* **What the exercise asks**: Look through the material beneath and copy each line with the word "bind".

* **Records shown**:

Fixpoint constructor_loop (cond : list (string * vconfig))
    (k : collected unit_filter_abstract_impl)
  : outcome (collected unit_filter_abstract_impl) :=
  match cond with
  | [] => ok k
  | (cond_name, child) :: cond' =>
      match conditional.string_to_TYPE cond_name with
      | Some type =>
          match nested_filter child with
          | FAIL m => FAIL m
          | ok nested => constructor_loop cond' (add_conditional k type nested)
          end
      | None =>
          if String.eqb cond_name "filter_vision" then
            constructor_loop cond' (add_filter_vision k child)
          else if String.eqb cond_name "filter_adjacent" then
            match nested_filter child with
            | FAIL m => FAIL m
            | ok nested =>
                constructor_loop cond' (add_filter_adjacent k child nested)
            end
          else if String.eqb cond_name "filter_location" then
            match add_filter_location k child flat_tod with
            | FAIL m => FAIL m
            | ok k' => constructor_loop cond' k'
            end
          else if String.eqb cond_name "filter_side" then
            match add_filter_side k child with
            | FAIL m => FAIL m
            | ok k' => constructor_loop cond' k'
            end
          else
            (* [filter_wml] is read by the initialiser of [wmlcfgs_]; any
               other tag is logged and ignored *)
            constructor_loop cond' k
      end
  end.

End ConstructorLoop.

(** [construct], with the constructor of [basic_unit_filter_impl] and of
    [unit_filter] inlined. *)
Fixpoint construct (vcfg : vconfig) (flat_tod : bool) {struct vcfg}
  : outcome unit_filter_abstract_impl :=
  match vcfg with
  | vnull => ok null_unit_filter_impl
  | vnode _ children =>
      match constructor_loop (fun child => construct child flat_tod) flat_tod
                             children (collected_init _) with
      | FAIL m => FAIL m
      | ok k => ok (basic_unit_filter_impl (initialise vcfg flat_tod k))
      end
  end.

End Engine.

(** ** Evaluation

    [matches] calls code with effects of its own: nested filters, the formula
    evaluator and the scripting kernel.  An evaluation therefore yields its
    result together with the calls it made, in the order it made them.  A
    nested filter is named by the path that leads to it from the filter
    queried. *)

Inductive call :=
| cond_child (i : nat)
| adj_filter (i : nat).

(** What a filter does while it evaluates: it calls [matches] on one of its
    nested filters, runs a formula, or runs a scripting function. *)
Inductive action :=
| calls_matches (c : call)
| runs_formula (formula : string)
| runs_lua (function : string).

(** An event: the path to the filter that acts, and its action. *)
Definition event : Type := list call * action.

Definition eval (A : Type) : Type := A * list event.

Definition ret {A} (a : A) : eval A := (a, []).

Definition bind {A B} (m : eval A) (k : A -> eval B) : eval B :=
  let '(a, t1) := m in
  let '(b, t2) := k a in
  (b, (t1 ++ t2)%list).

Definition tell (a : action) : eval Datatypes.unit := (tt, [([], a)]).

Definition value {A} (m : eval A) : A := fst m.
Definition trace {A} (m : eval A) : list event := snd m.

Declare Scope eval_scope.
Delimit Scope eval_scope with eval.
Notation "x <- m ;; k" := (bind m (fun x => k))
  (at level 100, m at next level, right associativity) : eval_scope.
Notation "m ;;; k" := (bind m (fun _ => k))
  (at level 100, right associativity) : eval_scope.

Definition under (c : call) (e : event) : event := (c :: fst e, snd e).
Lemma dot_files_are_read_as_text_witness :
  Extractor.extract_text_from_file sample_files "uploads/.pdf" = Return "plain text"%string ∧
  Extractor.extract_text_from_file sample_files "up.loads/pdf" = Return "plain text"%string.
Proof.
  split.
  - apply (dot_files_are_read_as_text sample_files "uploads/" "." "pdf");
      [right; by exists "uploads"%string | done
      | cbv [chars list_ascii_of_string]; compute_done
      | cbv [chars list_ascii_of_string]; compute_done].
  - apply (dot_files_are_read_as_text sample_files "up.loads/" "" "pdf");
      [right; by exists "up.loads"%string | done
      | cbv [chars list_ascii_of_string]; compute_done
      | cbv [chars list_ascii_of_string]; compute_done].
Defined.

Example splitlines_samples :
  views.splitlines "" = [] ∧
  views.splitlines "a" = ["a"%string] ∧
  views.splitlines (String "a" newline) = ["a"%string] ∧
  views.splitlines (newline +:+ "b") = [""; "b"]%string ∧
  views.splitlines ("a" +:+ newline +:+ newline +:+ "b") = ["a"; ""; "b"]%string ∧
  views.splitlines ("a" +:+ String (ascii_of_nat 13) newline +:+ "b") = ["a"; "b"]%string ∧
  views.splitlines ("a" +:+ String (ascii_of_nat 13) (String (ascii_of_nat 13) "b"))
    = ["a"; ""; "b"]%string.
Proof. repeat split. Qed.

(** ** The lines of the links field *)

Lemma linebreak_is_space c : views.is_linebreak c = true → isspace c = true.
Proof.
  unfold views.is_linebreak, isspace. set (n := nat_of_ascii c).
  rewrite !orb_true_iff, !andb_true_iff, !Nat.leb_le, !Nat.eqb_eq. lia.
Qed.

Lemma lstrip_head s a u : lstrip s = String a u → isspace a = false.
Proof.
  induction s as [|c s IH]; simpl; [done|].
  destruct (isspace c) eqn:E; [exact IH|]. by intros [= <- _].
Qed.

Lemma no_trailing_break_cons c s :
  s ≠ EmptyString → no_trailing_break (String c s) ↔ no_trailing_break s.
Proof. by destruct s. Qed.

* **Response area**:
Definition bind {A B} (m : eval A) (k : A -> eval B) : eval B :=
Notation "x <- m ;; k" := (bind m (fun x => k))
Notation "m ;;; k" := (bind m (fun _ => k))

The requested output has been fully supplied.